Добавить в цитаты Настройки чтения

Страница 3 из 5



Кеута была единственным близким ему человеком. Может быть, даже за всю жизнь? Правда, трудно вспомнить жизнь до неё. Не воспоминания, а сухое резюме: жил, рос, учился...

Было ли что-то тёплое, настоящее? Игра в охоту. Остро заточенные палки, которые хорошо втыкались в сырые кочки на болотистой земле. У Мейса это всегда получалось лучше — он метал «копья» без промаха.

Что за чёрт? Откуда всё это?! И Эвика... Кто такая Эвика? Пепельная, деловитая, жизнерадостная и хитрая. Уши торчком.

— У меня никогда не было собаки, — прошептал Ганг в темноту, будто споря со своим сознанием.

Но Эвика была не собакой! Собаку звали Эви. В честь Эвики — девочки с большими синими глазами. Она рвала перечную мяту в саду и делала из неё чудной напиток, которым угощала его и Мейса. Мейс потом сказал, что у него сводит живот после двух стаканов, но он не может отказаться от того, что предлагает Эвика.

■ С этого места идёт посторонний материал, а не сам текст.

(** A chunk of a channel without security. *)
Lemma encode_symmetric_shows scConfig t f bs b h body s token prev r : message_type_bytes t = Ret bs -> final_char_allowed t f = true ->
  shows b (h ++ body) 0 -> zlen h = SOPC_UA_SYMMETRIC_SECURE_MESSAGE_HEADERS_LENGTH -> zlen body <= symmSecuMaxBodySize (conn s) -> symmSecuMaxBodySize (conn s) <> 0 -> zlen body < 2 ^ 30 ->
  sending_token (conn s) = Ret (token, prev) -> ranged (conn s) -> in_u 32 token -> in_u 32 r ->
  let final := negb (bool_decide (f = SOPC_UA_INTERMEDIATE_CHUNK)) in exists b',
  encode_symmetric scConfig false false r t f (Some b) s = Ret ((true, (Some b', prev, 0, request_id (conn s) r)), with_conn s (numbered (conn s) final)) /\
  shows b' (chunk_bytes bs f (secureChannelId (currentSecurityToken (conn s))) token (next_sequence_number (lastSNsent (tcpSeqProperties (conn s))))
    (request_id (conn s) r) body) (24 + zlen body).
Proof.
  intros Et Ef Sh Lh Lb Nb Sb Tk R Rt Rr final. pose proof (message_type_bytes_length t bs Et) as L3. pose proof (zlen_nonneg body).
  destruct (encode_symmetric_headers_shows t f bs b h body s token prev) as (b1 & n & i & E1 & Ln & Li & Sh1); try done.
  unfold encode_symmetric. rewrite (bind_ret_eq _ _ _ _ _ E1). cbn [negb SOPC_Chunks_GetSignatureSize_EncodePadding]. rewrite bind_ret. cbn [negb].
  unfold chunk_bytes. change SOPC_UA_SYMMETRIC_SECURE_MESSAGE_HEADERS_LENGTH with 24. set (size := le_bytes 4 (24 + zlen body)) in *.
  assert (zlen size = 4) as Ls by apply zlen_le_bytes. set (chan := le_bytes 4 (secureChannelId _)) in *. assert (zlen chan = 4) as Lch by apply zlen_le_bytes.
  set (tok := le_bytes 4 token) in *. assert (zlen tok = 4) as Lt by apply zlen_le_bytes.
  unfold finish_chunk. rewrite bind_bind. destruct (seek_shows _ _ _ 4 Sh1) as (b2 & E2 & Sh2).
  { rewrite !zlen_app, L3, Ls, Lch, Lt. change (zlen [f]) with 1. lia. }
  change SOPC_UA_HEADER_MESSAGE_SIZE_POSITION with 4. rewrite (bind_ret_eq _ _ _ _ _ (expect_ok_ret _ _ s E2)).
  destruct (UInt32_shows nested b2 _ 4 (bs ++ [f]) size (chan ++ tok ++ n ++ i ++ body) (24 + zlen body) Sh2) as (b3 & E3 & Sh3);
    [by rewrite <- !app_assoc|rewrite !zlen_app, L3; done|done|unfold in_u; lia|]. rewrite <- !app_assoc in Sh3. fold size in Sh3.
  rewrite bind_bind, (bind_ret_eq _ _ _ (true, (Some b3, 0)) s).
  2:{ unfold SC_Chunks_EncodeMessageSize. rewrite bind_get. cbn [deref]. rewrite bind_lift. apply or_error_ret.
      rewrite (shows_length _ _ _ Sh2). rewrite !zlen_app, L3, Ls, Lch, Lt, Ln, Li. change (zlen [f]) with 1. rewrite u32_small by lia.
      replace (3 + _ + 0) with (24 + zlen body) by lia. by rewrite (bind_ret_eq _ _ _ _ _ (when_ok_ret _ _ s E3)). }
  cbn [negb]. change SOPC_UA_SYMMETRIC_SEQUENCE_HEADER_POSITION with 16.
  destruct (EncodeSequenceNumber_shows b3 _ 8 16 (bs ++ [f] ++ size ++ chan ++ tok) n (i ++ body) s Sh3) as (b4 & E4 & Sh4);
    [by rewrite <- !app_assoc|rewrite !zlen_app, L3, Ls, Lch, Lt; done|done|done|]. rewrite <- !app_assoc in Sh4. rewrite bind_bind, (bind_ret_eq _ _ _ _ _ E4).
  cbn [negb]. set (sn := next_sequence_number _) in *. set (num := le_bytes 4 sn) in *. assert (zlen num = 4) as Lnum by apply zlen_le_bytes.
  set (s1 := with_conn s _). destruct (EncodeRequestId_shows b4 _ 20 (bs ++ [f] ++ size ++ chan ++ tok ++ num) i body final r s1 Sh4) as (b5 & E5 & Sh5);
    [by rewrite <- !app_assoc|rewrite !zlen_app, L3, Ls, Lch, Lt, Lnum; done|done| |done|].
  { pose proof (next_sequence_number_range _ (rg_sn _ R)). destruct R. split; cbn; try done. unfold in_u; lia. }
  rewrite <- !app_assoc in Sh5. rewrite bind_bind. fold final. rewrite (bind_ret_eq _ _ _ _ _ E5). cbn [negb].
  destruct (seek_end_shows _ _ _ Sh5) as (b6 & E6 & Sh6). exists b6. rewrite bind_bind, (bind_ret_eq _ _ _ _ _ (expect_ok_ret _ _ _ E6)), bind_bind, !bind_ret. split; [done|].
  replace (24 + zlen body) with (zlen (bs ++ [f] ++ size ++ chan ++ tok ++ num ++ le_bytes 4 (request_id (conn s) r) ++ body)); [exact Sh6|].
  rewrite !zlen_app, L3, Ls, Lch, Lt, Lnum, zlen_le_bytes. change (zlen [f]) with 1. lia.
Qed.

(** ** The chunks of a message *)

(** The contents of the buffers that were given to the socket, the last one first. *)
Definition socket_writes (tr : list effect) : list block :=
  omap (fun e => match e with SocketWrite _ (Some b) => Some (content b) | _ => None end) tr.

(** The sender only changes the numbers of the connection and the requests that it has
    sent. *)
Definition evolved (c c' : SOPC_SecureConnection) : Prop := exists seq n, c' = set_clientNextReqId (set_tcpSeqProperties c seq) n.

(** The request can be recorded. *)
Definition can_record (s : chunk_state) : Prop := isServerConnection (conn s) = true \/ exists hf l cs,
  sentRequestIds (tcpSeqProperties (conn s)) = Some l /\ Repr hf (request_cells s) l cs /\ accepts l = true /\ zlen cs + 1 < 2 ^ 32.

Hypothesis served : forall n, alloc_ok n = true.

Lemma evolved_refl c : evolved c c.
Proof. exists (tcpSeqProperties c), (clientNextReqId c). by destruct c. Qed.

Lemma evolved_trans a b c : evolved a b -> evolved b c -> evolved a c.
Proof. intros (q & n & ->) (q' & n' & ->). by exists q', n'. Qed.

Lemma evolved_numbered c final : evolved c (numbered c final).
Proof.
  unfold numbered. destruct (isServerConnection _); [|by eexists _, _].
  exists (tcpSeqProperties (set_lastSNsent c (next_sequence_number (lastSNsent (tcpSeqProperties c))))), (clientNextReqId c). by destruct c.
Qed.

Lemma CreateClientSentRequestContext_spec idx r t i s : can_record s -> isServerConnection (conn s) = false ->
  (t = SOPC_MSG_TYPE_SC_OPN \/ t = SOPC_MSG_TYPE_SC_MSG \/ t = SOPC_MSG_TYPE_SC_CLO) -> exists s',
  SC_Chunks_CreateClientSentRequestContext idx r t i s = Ret (true, s') /\ evolved (conn s) (conn s') /\
  lastSNsent (tcpSeqProperties (conn s')) = lastSNsent (tcpSeqProperties (conn s)) /\ clientNextReqId (conn s') = clientNextReqId (conn s) /\
  socket_writes (trace s') = socket_writes (trace s) /\ errorStatus s' = errorStatus s.
Proof.
  intros [C|(hf & l & cs & El & Rl & A & L)] Es T; [congruence|]. unfold SC_Chunks_CreateClientSentRequestContext. rewrite served.
  assert (forall s1 v, request_cells s1 = request_cells s -> conn s1 = conn s -> exists s2 p,
    with_requests (fun h l => SOPC_SLinkedList_Append h l i (Some v)) s1 = Ret (Some v, s2) /\ conn s2 = set_tcpSeqProperties (conn s) p /\
    lastSNsent p = lastSNsent (tcpSeqProperties (conn s)) /\ trace s2 = trace s1 /\ errorStatus s2 = errorStatus s1) as W.
  { intros s1 v E1 E2. unfold with_requests. rewrite bind_get, E1, E2, El. pose proof (Append_spec hf (request_cells s) l cs i v Rl L) as P. rewrite A in P.
    destruct P as (h' & l' & a & -> & _). rewrite bind_lift. eexists _, _. split; [reflexivity|]. by split_and!. }
  assert (forall v, exists s', (let! timer := SC_Client_StartRequestTimeout idx r i in
      let! res := with_requests (fun h l => SOPC_SLinkedList_Append h l i (Some (v timer))) in mret (negb (is_null res))) s = Ret (true, s') /\
      evolved (conn s) (conn s') /\ lastSNsent (tcpSeqProperties (conn s')) = lastSNsent (tcpSeqProperties (conn s)) /\
      clientNextReqId (conn s') = clientNextReqId (conn s) /\ socket_writes (trace s') = socket_writes (trace s) /\ errorStatus s' = errorStatus s) as Q.
  { intros v. unfold SC_Client_StartRequestTimeout. change (SOPC_REQUEST_TIMEOUT_MS <=? 0) with false. cbv iota. rewrite !bind_bind, bind_get, !bind_bind.
    rewrite (bind_ret_eq (emit _) _ _ tt (mkState (conn s) (errorStatus s) (chunk_cells s) (request_cells s) (StartTimer idx r i :: trace s))) by done.
    rewrite bind_ret. destruct (W (mkState (conn s) (errorStatus s) (chunk_cells s) (request_cells s) (StartTimer idx r i :: trace s)) (v (SOPC_EventTimer_Create (trace s) idx r i SOPC_REQUEST_TIMEOUT_MS)))
      as (s2 & p & E & Ec & El2 & Et & Ee); [done|done|]. rewrite (bind_ret_eq _ _ _ _ _ E). exists s2. split; [done|]. rewrite Ec, Et, Ee. cbn. split_and!; try done.
    exists p, (clientNextReqId (conn s)). by destruct (conn s). }
  destruct T as [->|[->| ->]]; [destruct (Q (fun timer => mkSentRequest false idx r SOPC_MSG_TYPE_SC_OPN timer)) as (s' & E & X)
    |destruct (Q (fun timer => mkSentRequest false idx r SOPC_MSG_TYPE_SC_MSG timer)) as (s' & E & X)|].
  1, 2: exists s'; by rewrite (bind_ret_eq _ _ _ _ _ E). exists s. rewrite bind_ret. split; [done|]. split; [apply evolved_refl|done].
Qed.

(** A connection that sends without security. *)
Record plain_sender (token : Z) (c : SOPC_SecureConnection) : Prop := {
  ps_config : exists scConfig, SOPC_Toolkit_GetSecureChannelConfig c = Some scConfig /\ msgSecurityMode scConfig = OpcUa_MessageSecurityMode_None;
  ps_token : exists prev, sending_token c = Ret (token, prev);
  ps_ranged : ranged c;
  ps_token_range : in_u 32 token;
  ps_body : 0 < symmSecuMaxBodySize c;
  ps_buffer : SOPC_UA_SYMMETRIC_SECURE_MESSAGE_HEADERS_LENGTH + symmSecuMaxBodySize c <= sendBufferSize (tcpMsgProperties c) < 2 ^ 30
}.

Lemma plain_sender_evolved token c c' : plain_sender token c -> evolved c c' -> in_u 32 (lastSNsent (tcpSeqProperties c')) -> in_u 32 (clientNextReqId c') ->
  plain_sender token c'.
Proof. intros [A B [? ? ?] ? ? ?] (q & n & ->) ? ?. by split. Qed.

А что было, когда Ганг — или это было не с ним? — и Эвика пошли на фестиваль пирогов без Мейса? Ганг купил ей сувенир — медальон в виде торта на цепочке. Эвика потом показывала Мейсу: «Это Вакий подарил». Мейс состроил рожу и сказал, что медальон похож на затычку для ванной. Эвику это только рассмешило.

Было ли такое, что с Мейсом приходилось ссориться из-за Эвики? Что уж теперь! Ведь её пришлось оставить. Почему? Куда пришлось уйти?

И что потом? Жизнь стала другой. Всё вокруг стало другим. Высокие дома, бесконечные равнины, вечный туман и никого родного кроме Мейса. И маленькой собачонки, которая прибилась в поле. Она и стала Эви в память о той девочке. Ведь всё можно было забыть если не стараться помнить!

Собаку потом тоже пришлось оставить. Она была уже не щенком, и как она заливалась лаем, когда в воздухе пульсировала и разверзалась дыра, раскидывая чёрные искры... А Мейс тоже был уже не мальчик — на его щеках была уже довольно твёрдая щетина... Всё это когда-то снилось Гангу? Ведь этого не могло быть на самом деле.

***

— Тебя не беспокоит, когда по небу ходят волны? — спросил Ганг.

— Что? — Кеута вырвала ещё один лист из альбома и отложила в сторону. Она никогда не комкала бумагу, а аккуратно складывала в стопку, даже если набросок казался ей неудачным.

— Ну, бывает такое. Это же странное явление, — Ганг протянул жене пакет сока, она придвинулась и потянула через соломинку.

— Не знаю, это бывает так редко. Я даже никогда не задумывалась о том, что я чувствую, когда по небу ходят волны, — Кеута взялась за новый рисунок. — А что?

— Ничего, просто задумался, — Ганг улыбнулся.

На самом деле его пугало, что жена даже в голову не берёт это противоестественное явление... Этот парень, Мейс, назвал его первым и говорил что-то про осень в середине лета? Что это? Когда листья начинают опадать с деревьев в середине июля? Ну да! Несвоевременно желтеют и опадают. Люди поражены, удивлены, говорят только об этом, а потом снова делают вывод, что «ничего страшного». Времена года сместились, миллиард лет назад такое бывало... Тьфу! Да такого никогда не было и не будет!

Листья опадали посреди лета, а люди такие беспечные, и становятся всё более равнодушными. Как это не похоже на людей!

А потом появились ОНИ! Сначала о них говорили только те, кого считали сумасшедшими. Всё им мерещилось, будто кто-то бродит рядом в сумерках. Не люди, а тени. Только очертания: голова, руки, ноги. Лиц нет. Серые призраки.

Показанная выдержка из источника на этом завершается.